Work to complete ▸ Copy each line exactly, starting with the one that contains "[done|]. by left." and stopping after the last line of the material below, with nothing else.

Information given ▸
Lemma par_start_inv m fs n : (forall t, t ∈ rs0 -> exists r, m !! t = Some r /\ state r = DEFAULT) -> par_inv (par_start rs0 m fs n).
Proof.
  intros Hm. assert (Hall : forall t, t ∈ replicate n AtLock -> t = AtLock) by (intros t Ht; by apply elem_of_replicate in Ht as [-> _]).
  split.
  - split; cbn; rewrite ?busy_idle, ?app_nil_r; [done|done|by intros t ?%elem_of_nil| |].
    + intros t Ht. destruct (Hm t Ht) as (r & Hr & H0). exists r. split; [done|]. by left.
    + intros t st Ht. by apply Hall in Ht.
  - split; cbn; [constructor|by intros t ?%elem_of_nil|]. intros l1 t l2 d Heq. by destruct l1.
  - apply locked_no_scan; [|intros Hw; by apply Hall in Hw|intros Hw; by apply Hall in Hw].
    intros th i Hth. apply list_elem_of_lookup_2 in Hth. by apply Hall in Hth.
Qed.

Lemma reachable_inv m fs n c : (forall t, t ∈ rs0 -> exists r, m !! t = Some r /\ state r = DEFAULT) ->
  rtc (par_step x) (par_start rs0 m fs n) c -> par_inv c.
Proof.
  intros Hm Hr. pose proof (par_start_inv m fs n Hm) as H0. revert H0. induction Hr as [c|c1 c2 c3 Hs _ IH]; intros H0; [done|].
  apply IH. by eapply par_step_inv.
Qed.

Problem solution ▸
    + intros t Ht. destruct (Hm t Ht) as (r & Hr & H0). exists r. split; [done|]. by left.
    + intros t st Ht. by apply Hall in Ht.
  - split; cbn; [constructor|by intros t ?%elem_of_nil|]. intros l1 t l2 d Heq. by destruct l1.
  - apply locked_no_scan; [|intros Hw; by apply Hall in Hw|intros Hw; by apply Hall in Hw].
    intros th i Hth. apply list_elem_of_lookup_2 in Hth. by apply Hall in Hth.
Qed.

Lemma reachable_inv m fs n c : (forall t, t ∈ rs0 -> exists r, m !! t = Some r /\ state r = DEFAULT) ->
  rtc (par_step x) (par_start rs0 m fs n) c -> par_inv c.
Proof.
  intros Hm Hr. pose proof (par_start_inv m fs n Hm) as H0. revert H0. induction Hr as [c|c1 c2 c3 Hs _ IH]; intros H0; [done|].
  apply IH. by eapply par_step_inv.
Qed.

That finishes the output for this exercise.